(** The three levels of [computeInternal], one after the other. *)
Lemma computeInternal_levels (node node' : TreeNode) (nibbles : gset Z) :
  computeInternal node (Some nibbles) = Some node' ->
  exists n h,
    frame (fun j => j ∈ nibbles) node n
    /\ topHash n = Some h
    /\ node' = newVersion n (mkVersionInfo (latestVersion n) h).
Proof.
  unfold computeInternal.
  set (nbArray := merge_sort descending (elements nibbles)).
  assert (forall a b, frame (fun j => j ∈ nbArray) a b ->
                      frame (fun j => j ∈ nibbles) a b) as Hset.
  { intros a b (C & V & I). repeat split; try done. intros j Hj. apply I.
    intros Hin. apply Hj. unfold nbArray in Hin.
    rewrite merge_sort_Permutation in Hin. by apply elem_of_elements in Hin. }
  cbn [for_loop fst snd]. change (1 <=? 4) with true. cbn match.
  destruct (for_range (computeInternal_task 6) nbArray node) as [n1|] eqn:E1;
    [|discriminate].
  cbn [mbind option_bind fst snd].
  change (Z.shiftr 4 1) with 2. change (6 - 4) with 2. change (1 <=? 2) with true.
  cbn match.
  destruct (for_range (computeInternal_task 2) nbArray n1) as [n2|] eqn:E2;
    [|discriminate].
  cbn [mbind option_bind fst snd].
  change (Z.shiftr 2 1) with 1. change (2 - 2) with 0. change (1 <=? 1) with true.
  cbn match.
  destruct (for_range (computeInternal_task 0) nbArray n2) as [n3|] eqn:E3;
    [|discriminate].
  cbn [mbind option_bind fst snd].
  change (Z.shiftr 1 1) with 0. change (1 <=? 0) with false. cbn match.
  cbn [mbind option_bind fst snd].
  destruct (topHash n3) as [h|] eqn:Hh; [|discriminate].
  cbn [mbind option_bind]. intros [= <-].
  exists n3, h. split; [|by split].
  apply Hset. apply computeInternal_level_frame in E1, E2, E3.
  eapply frame_trans; [|exact E3]. eapply frame_trans; [exact E1 | exact E2].
Qed.

(** X14. [computeInternal] called with a non-nil set mints at the node's
    own latest version: on a ledger that holds an entry it overwrites the
    hash of the latest entry and adds none; on an empty ledger it appends
    an entry at version 0.  The earlier entries stay. *)
Theorem computeInternal_mints_at_latest (node : TreeNode) (nibbles : gset Z) :
  wf node -> (forall n, n ∈ nibbles -> 0 <= n < 2 ^ 64) ->
  exists node' h,
    computeInternal node (Some nibbles) = Some node'
    /\ topHash node' = Some h
    /\ (Versions node = [] -> Versions node' = [mkVersionInfo 0 h])
    /\ (forall pre l, Versions node = pre ++ [l] ->
          Versions node' = pre ++ [mkVersionInfo (Ver l) h]).
Proof.
  intros Hwf Hkeys.
  destruct (computeInternal_ok node nibbles Hwf Hkeys) as (n & h & _ & HV & Hh & HC).
  eexists _, h. split; [exact HC|]. rewrite topHash_newVersion.
  split; [exact Hh|].
  rewrite (newVersion_Versions_eq n node _ HV).
  unfold newVersion, latestVersion. rewrite HV. split.
  - intros E. rewrite E. reflexivity.
  - intros pre l E. rewrite E, last_snoc. cbn [Ver]. rewrite Z.eqb_refl.
    cbn [set_Versions Versions]. apply insert_last.
Qed.

Lemma computeInternal_mints_at_latest_witness :
  (exists node', computeInternal node0 (Some ∅) = Some node'
     /\ map Ver (Versions node') = [0])
  /\ (exists node', computeInternal (withLedger [1; 3]) (Some {[ 7 ]}) = Some node'
        /\ map Ver (Versions node') = [1; 3]).
Proof.
  split.
  - destruct (computeInternal_mints_at_latest node0 ∅) as (node' & h & HC & _ & He & _).
    + split; reflexivity.
    + intros n Hn. by apply not_elem_of_empty in Hn.
    + exists node'. split; [exact HC|]. by rewrite He.
  - destruct (computeInternal_mints_at_latest (withLedger [1; 3]) {[ 7 ]})
      as (node' & h & HC & _ & _ & Hl).
    + split; reflexivity.
    + intros n Hn. apply elem_of_singleton in Hn as ->. lia.
    + exists node'. split; [exact HC|].
      rewrite (Hl [mkVersionInfo 1 (Some [x2a])] (mkVersionInfo 3 (Some [x2a])) eq_refl).
      reflexivity.
Defined.

(** X15. Whenever [computeInternal] returns, the children are as before
    and so is every slot that is not in the set of dirty slots; a key that
    is no slot of the node is passed over. *)
Theorem computeInternal_keeps_clean_slots (node node' : TreeNode)
    (nibbles : option (gset Z)) :
  computeInternal node nibbles = Some node' ->
  Children node' = Children node
  /\ forall j, (forall s, nibbles = Some s -> j ∉ s) ->
       index (Internals node') j = index (Internals node) j.
Proof.
  destruct nibbles as [s|]; [|by intros [= <-]].
  intros HC. apply computeInternal_levels in HC as (n & h & (C & _ & I) & _ & ->).
  destruct (newVersion_fields n (mkVersionInfo (latestVersion n) h)) as (-> & -> & _).
  split; [exact C|]. intros j Hj. apply I. by apply Hj.
Qed.

Lemma computeInternal_keeps_clean_slots_witness :
  exists node',
    computeInternal marked3 (Some {[ 7; 99 ]}) = Some node'
    /\ index (Internals node') 2 = Some None
    /\ index (Internals node') 7 = Some (Some [x00; x00]).
Proof.
  destruct (computeInternal marked3 (Some {[ 7; 99 ]})) as [node'|] eqn:HC;
    [|vm_compute in HC; discriminate HC].
  exists node'. split; [reflexivity|].
  destruct (computeInternal_keeps_clean_slots _ _ _ HC) as [_ Hclean].
  split.
  - rewrite Hclean; [reflexivity|]. intros s [= <-].
    rewrite elem_of_union, !elem_of_singleton. lia.
  - vm_compute in HC. injection HC as <-. reflexivity.
Defined.
(** The retry loop when no retry conflicts: every pending item is
    handed to the operator once, in the order [pop] gives them. *)
Lemma drain_loop_returned cfg f :
  pop_ok pop_aborted ->
  NeedsBreak cfg = false ->
  (forall v c, snd (f v c) = Returned) ->
  forall n w tld,
    length (aborted w) = n ->
    0 <= iterations (stat tld) < 2 ^ 64 ->
    exists order w' tld',
      order ≡ₚ aborted w /\
      drain_loop pop_aborted (S n) cfg f tld w = Finished (w', tld') /\
      aborted w' = [] /\
      abort_happened w' = abort_happened w /\
      break_happened w' = break_happened w /\
      (NeedsPush cfg = false -> global_wl w' = global_wl w) /\
      facing tld'
        = foldl (fun c v => committed cfg (fst (f v c))) (facing tld) order /\
      iterations (stat tld')
        = wrap64 (iterations (stat tld) + Z.of_nat n) /\
      conflicts (stat tld') = conflicts (stat tld) /\
      cnx tld'
        = cnx tld
          ++ concat (replicate n [start_iteration; commit_iteration]).
Proof.
  intros Hpop Hnb Hf n. induction n as [|n IH]; intros w tld Hlen Hit.
  - apply length_zero_iff_nil in Hlen.
    exists [], w, tld. rewrite drain_loop_S, Hlen, (pop_ok_nil _ Hpop).
    simpl. rewrite app_nil_r, Z.add_0_r, wrap64_small by lia.
    repeat split; reflexivity.
  - destruct (pop_not_blocking _ Hpop (aborted w)) as [[x rest] Hp].
    { intros Hnil. rewrite Hnil in Hlen. discriminate. }
    pose proof (pop_takes_one _ Hpop _ _ _ Hp) as Hperm.
    pose proof (pop_ok_length _ _ _ _ Hpop Hp) as Hl.
    set (w1 := {| global_wl := global_wl w; aborted := rest;
                  break_happened := break_happened w;
                  abort_happened := abort_happened w |}).
    destruct (f x (facing tld)) as [fc ex] eqn:Hfx.
    pose proof (Hf x (facing tld)) as Hex. rewrite Hfx in Hex. simpl in Hex.
    subst ex.
    destruct (doProcess_Returned cfg f x tld w1 fc Hfx)
      as (w2 & tld2 & Hd & Ha & Hab & Hg & Hb & Hfc & Hc & Hs).
    destruct (IH w2 tld2) as (order & w' & tld' & Ho & Hr & R1 & R2 & R3 & R4
                                & R5 & R6 & R7 & R8).
    { rewrite Ha. simpl. lia. }
    { rewrite Hs. simpl. unfold wrap64.
      apply Z.mod_pos_bound. lia. }
    exists (x :: order), w', tld'.
    split; [rewrite Hperm, Ho, Ha; reflexivity|].
    split.
    { rewrite drain_loop_S, Hp. cbv zeta. fold w1. rewrite Hnb. cbn [andb].
      rewrite Hd. exact Hr. }
    split; [exact R1|].
    split; [rewrite R2, Hab; reflexivity|].
    split; [rewrite R3, Hb, Hnb; reflexivity|].
    split; [intros Hnp; rewrite (R4 Hnp), Hg, Hnp; reflexivity|].
    split; [rewrite R5, Hfc; cbn [foldl]; rewrite Hfx; reflexivity|].
    split; [rewrite R6, Hs; simpl; rewrite wrap64_add_l; f_equal; lia|].
    split; [rewrite R7, Hs; reflexivity|].
    rewrite R8, Hc. apply replicate_calls_S.
Qed.

(** X4.  On the leader, with [abort_happened] set, when the operator
    has not the trait [NeedsBreak] and returns normally on every retry:
    [drainAborted] ends, it logs [workHappened], clears
    [abort_happened] and empties the aborted list; every item of the
    list is handed to the operator exactly once, in the order [pop]
    gives them, and each of these iterations is committed:
    [iterations] goes up by the number of items (modulo 2^64) and
    [conflicts] stays. *)
Theorem drainAborted_retries_each_item cfg f k :
  pop_ok pop_aborted ->
  NeedsBreak cfg = false ->
  (forall v c, snd (f v c) = Returned) ->
  abort_happened (wk_shared k) <> 0 ->
  0 <= iterations (stat (wk_tld k)) < 2 ^ 64 ->
  let n := length (aborted (wk_shared k)) in
  exists order k',
    order ≡ₚ aborted (wk_shared k) /\
    drainAborted pop_aborted true (S n) cfg f k = Finished k' /\
    aborted (wk_shared k') = [] /\
    abort_happened (wk_shared k') = 0 /\
    facing (wk_tld k')
      = foldl (fun c v => committed cfg (fst (f v c)))
              (facing (wk_tld k)) order /\
    iterations (stat (wk_tld k'))
      = wrap64 (iterations (stat (wk_tld k)) + Z.of_nat n) /\
    conflicts (stat (wk_tld k')) = conflicts (stat (wk_tld k)) /\
    calls_since (cnx (wk_tld k)) (cnx (wk_tld k'))
      = concat (replicate n [start_iteration; commit_iteration]) /\
    wk_lterm k' = wk_lterm k ++ [workHappened].
Proof.
  intros Hpop Hnb Hf Hab Hit n.
  set (w0 := {| global_wl := global_wl (wk_shared k);
                aborted := aborted (wk_shared k);
                break_happened := break_happened (wk_shared k);
                abort_happened := 0 |}).
  destruct (drain_loop_returned cfg f Hpop Hnb Hf n w0 (wk_tld k) eq_refl Hit)
    as (order & w' & tld' & Ho & Hr & R1 & R2 & R3 & R4 & R5 & R6 & R7 & R8).
  exists order. eexists. split; [exact Ho|]. split.
  { unfold drainAborted. cbn [negb].
    destruct (Z.eqb_spec (abort_happened (wk_shared k)) 0) as [E|_];
      [contradiction|].
    fold w0. fold n. rewrite Hr. reflexivity. }
  cbn [wk_shared wk_tld wk_lterm].
  split; [exact R1|]. split; [exact R2|]. split; [exact R5|].
  split; [exact R6|]. split; [exact R7|].
  split; [rewrite R8; apply calls_since_app|reflexivity].
Qed.

(** The retry loop when every attempt conflicts: the item goes back on
    the list, which is never empty, and the loop does not end. *)
Lemma drain_loop_conflicting cfg f :
  pop_ok pop_aborted ->
  (forall v c, exists a, snd (f v c) = ThrewInt a) ->
  forall fuel w tld,
    aborted w <> [] ->
    NeedsBreak cfg = false \/ break_happened w = 0 ->
    drain_loop pop_aborted fuel cfg f tld w = OutOfFuel.
Proof.
  intros Hpop Hf fuel. induction fuel as [|fuel IH]; intros w tld Hne Hbr;
    [reflexivity|].
  destruct (pop_not_blocking _ Hpop (aborted w) Hne) as [[x rest] Hp].
  rewrite drain_loop_S, Hp. cbv zeta. cbn [break_happened].
  replace (NeedsBreak cfg && negb (break_happened w =? 0)) with false.
  2:{ destruct Hbr as [->| ->]; [reflexivity|]. simpl. now rewrite andb_false_r. }
  set (w1 := {| global_wl := global_wl w; aborted := rest;
                break_happened := break_happened w;
                abort_happened := abort_happened w |}).
  destruct (f x (facing tld)) as [fc ex] eqn:Hfx.
  destruct (Hf x (facing tld)) as [a Hex]. rewrite Hfx in Hex. simpl in Hex.
  subst ex.
  destruct (doProcess_ThrewInt cfg f x tld w1 fc a Hfx)
    as (w2 & tld2 & Hd & Ha & _ & _ & Hb & _).
  rewrite Hd. apply IH.
  - rewrite Ha. intros Hnil. apply app_eq_nil in Hnil as [_ Hnil]. discriminate.
  - rewrite Hb. exact Hbr.
Qed.

(** X5.  On the leader, with [abort_happened] set and an item on the
    aborted list, when the operator signals a conflict at every attempt
    and no break has been raised: [drainAborted] does not return,
    however long it runs. *)
Theorem drainAborted_spins_while_conflicting cfg f k fuel :
  pop_ok pop_aborted ->
  (forall v c, exists a, snd (f v c) = ThrewInt a) ->
  abort_happened (wk_shared k) <> 0 ->
  aborted (wk_shared k) <> [] ->
  NeedsBreak cfg = false \/ break_happened (wk_shared k) = 0 ->
  drainAborted pop_aborted true fuel cfg f k = OutOfFuel.
Proof.
  intros Hpop Hf Hab Hne Hbr. unfold drainAborted. cbn [negb].
  destruct (Z.eqb_spec (abort_happened (wk_shared k)) 0) as [E|_];
    [contradiction|].
  rewrite (drain_loop_conflicting cfg f Hpop Hf); [reflexivity|exact Hne|exact Hbr].
Qed.
Definition cursor (l : list Job.doc) (skip limit : option Z)
  : JsError + list Job.doc :=
  match skip, limit with
  | Some s, Some n =>
      if (s <? 0) || (n <? 0)
      then inl (mkError "skip and limit must be non-negative" None)
      else
        let rest := skipn (Z.to_nat s) (sort_newest l) in
        inr (if n =? 0 then rest else firstn (Z.to_nat n) rest)
  | _, _ => inl (mkError "skip and limit must be numbers" None)
  end.

Lemma get_put_text (s rest : string) :
  get_text (put_text s rest) = Some (s, rest).
Proof.
  induction s as [|c s IH]; simpl.
  - reflexivity.
  - now rewrite IH.
Qed.

Lemma get_put_Z (z : Z) (rest : string) :
  get_Z (put_Z z rest) = Some (z, rest).
Proof.
  unfold get_Z, put_Z, Str.of_Z. rewrite get_put_text.
  rewrite NilZero.isi.
  - now rewrite DecimalZ.of_to.
  - destruct z; simpl; try discriminate.
    intros [= E]. now apply (Unsigned.to_uint_nonnil p).
  - destruct z; simpl; try discriminate.
    intros [= E]. now apply (Unsigned.to_uint_nonnil p).
Qed.

Lemma get_put_role (r : option string) (rest : string) :
  get_role (put_role r rest) = Some (r, rest).
Proof.
  destruct r as [x|]; simpl.
  - now rewrite get_put_text.
  - reflexivity.
Qed.

Lemma decode_encode (p : Payload) (k : string) : decode (encode p k) k = Some p.
Proof.
  unfold decode, encode.
  rewrite get_put_text, String.eqb_refl, get_put_text, get_put_role.
  rewrite !get_put_Z. now destruct p.
Qed.

Lemma length_put_text (s rest : string) :
  (String.length rest < String.length (put_text s rest))%nat.
Proof.
  induction s as [|c s IH]; simpl; lia.
Qed.

Lemma compare_hash (pw salt : string) : compare pw (hash pw salt) = true.
Proof.
  unfold compare, hash. rewrite get_put_text. apply String.eqb_refl.
Qed.

Lemma compare_only (pw pw' salt : string) :
  compare pw' (hash pw salt) = true -> pw' = pw.
Proof.
  unfold compare, hash. rewrite get_put_text.
  intro E. apply String.eqb_eq in E. congruence.
Qed.

Lemma hash_not_plain (pw salt : string) : hash pw salt <> pw.
Proof.
  unfold hash. intro E.
  pose proof (length_put_text salt pw) as L. rewrite E in L. lia.
Qed.

Lemma In_insert_newest (j y : Job.doc) (l : list Job.doc) :
  In y (insert_newest j l) -> y = j \/ In y l.
Proof.
  induction l as [|x r IH]; simpl.
  - intros [<-|[]]. now left.
  - destruct (Job.createdAt x <? Job.createdAt j); simpl.
    + intros [<-|[<-|Hy]]; auto.
    + intros [<-|Hy]; auto. destruct (IH Hy); auto.
Qed.

Lemma incl_sort_newest (l : list Job.doc) : incl (sort_newest l) l.
Proof.
  induction l as [|x r IH]; simpl.
  - apply incl_refl.
  - intros y Hy. apply In_insert_newest in Hy as [->|Hy].
    + now left.
    + right. now apply IH.
Qed.

Lemma cursor_incl (l : list Job.doc) (s n : option Z) (page : list Job.doc) :
  cursor l s n = inr page -> incl page l.
Proof.
  unfold cursor. destruct s as [s|], n as [n|]; try discriminate.
  destruct ((s <? 0) || (n <? 0)); [discriminate|].
  intros [= <-] y Hy.
  apply incl_sort_newest.
  set (m := sort_newest l) in *. set (k := Z.to_nat s) in *.
  assert (In y (skipn k m)) as Hs.
  { destruct (n =? 0); [exact Hy|].
    rewrite <- (firstn_skipn (Z.to_nat n) (skipn k m)).
    apply in_or_app. now left. }
  rewrite <- (firstn_skipn k m). apply in_or_app. now right.
Qed.
(** * Sentiment analyser: backend adapters, stream reassembly, reply parsing

    A shallow embedding of [src/local_gpt_sentiment_analysis.py].

    Python values are an inductive type [pyval]; a Python [str] is the
    list of its code points.  Exceptions are values of [exn] and a
    computation that may raise returns a [result].  The collaborators the
    module calls (the HTTP library, the hosted completion client, the
    translation model and its tokenizer, the JSON decoder) are fields of
    an environment record [env].  Every call to a service and every
    [print] is recorded, in order, in a trace of [event]s; the JSON
    decoder is a pure function and leaves no event.  One run calls each
    service at most once, so a service is given as the function from the
    arguments of that call to its answer. *)

From Stdlib Require Import ZArith NArith List String Ascii Bool Lia PrimFloat.
Import ListNotations.
Local Open Scope Z_scope.
Local Set Warnings "-register-all".

(** ** Python values *)

(** A [str]: its code points, in order. *)
Definition pystr := list N.

(** The [str] written by an ASCII literal. *)
Definition lit (s : string) : pystr := map N_of_ascii (list_ascii_of_string s).
Arguments lit : simpl never.

Fixpoint pystr_eqb (a b : pystr) : bool :=
  match a, b with
  | [], [] => true
  | x :: a', y :: b' => N.eqb x y && pystr_eqb a' b'
  | _, _ => false
  end.

Inductive pyval :=
| PNone
| PBool (b : bool)
| PInt (z : Z)
| PFloat (f : float)
| PStr (s : pystr)
| PBytes (b : list N)
| PList (xs : list pyval)
| PTuple (xs : list pyval)
| PDict (kvs : list (pystr * pyval)).

(** ** Exceptions and results *)

Inductive exn :=
| Exception_ (arg : pyval)          (* [raise Exception(arg)] *)
| TypeError
| AttributeError
| IndexError
| KeyError (key : pystr)
| JSONDecodeError
| HTTPError (status_code : Z)
| LibraryError (cls : string).      (* any other [Exception] a collaborator raises *)

Inductive result (A : Type) :=
| Ok (a : A)
| Raise (e : exn).
Arguments Ok {A} a.
Arguments Raise {A} e.

Definition rbind {A B} (m : result A) (k : A -> result B) : result B :=
  match m with
  | Ok a => k a
  | Raise e => Raise e
  end.

Declare Scope res_scope.
Delimit Scope res_scope with res.
Notation "x <- m ;; k" := (rbind m (fun x => k))
  (at level 61, m at next level, right associativity) : res_scope.

(** ** The operations of Python the module uses *)

(** [bool(v)]: the truth value an [if] tests. *)
Definition truthy (v : pyval) : bool :=
  match v with
  | PNone => false
  | PBool b => b
  | PInt z => negb (z =? 0)
  | PFloat f => negb (PrimFloat.eqb f 0%float)
  | PStr s => match s with [] => false | _ => true end
  | PBytes b => match b with [] => false | _ => true end
  | PList xs => match xs with [] => false | _ => true end
  | PTuple xs => match xs with [] => false | _ => true end
  | PDict kvs => match kvs with [] => false | _ => true end
  end.

(** Lookup in a [dict] with [str] keys. *)
Fixpoint dict_lookup (k : pystr) (kvs : list (pystr * pyval)) : option pyval :=
  match kvs with
  | [] => None
  | (k', v) :: rest => if pystr_eqb k k' then Some v else dict_lookup k rest
  end.

Fixpoint is_prefix (p s : pystr) : bool :=
  match p, s with
  | [], _ => true
  | x :: p', y :: s' => N.eqb x y && is_prefix p' s'
  | _ :: _, [] => false
  end.

(** [p in s] on two [str]: substring test. *)
Fixpoint is_substring (p s : pystr) : bool :=
  is_prefix p s ||
  match s with
  | [] => false
  | _ :: s' => is_substring p s'
  end.

Definition is_str (k : pystr) (v : pyval) : bool :=
  match v with
  | PStr s => pystr_eqb k s
  | _ => false
  end.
-----
◆ **What you have to do**:
Write out exactly the lines from the start of the material through the line with "frame (fun j => j ∈ nibbles) a". No other output is expected.

◆ **Output of the task**:
(** The three levels of [computeInternal], one after the other. *)
Lemma computeInternal_levels (node node' : TreeNode) (nibbles : gset Z) :
  computeInternal node (Some nibbles) = Some node' ->
  exists n h,
    frame (fun j => j ∈ nibbles) node n
    /\ topHash n = Some h
    /\ node' = newVersion n (mkVersionInfo (latestVersion n) h).
Proof.
  unfold computeInternal.
  set (nbArray := merge_sort descending (elements nibbles)).
  assert (forall a b, frame (fun j => j ∈ nbArray) a b ->
                      frame (fun j => j ∈ nibbles) a b) as Hset.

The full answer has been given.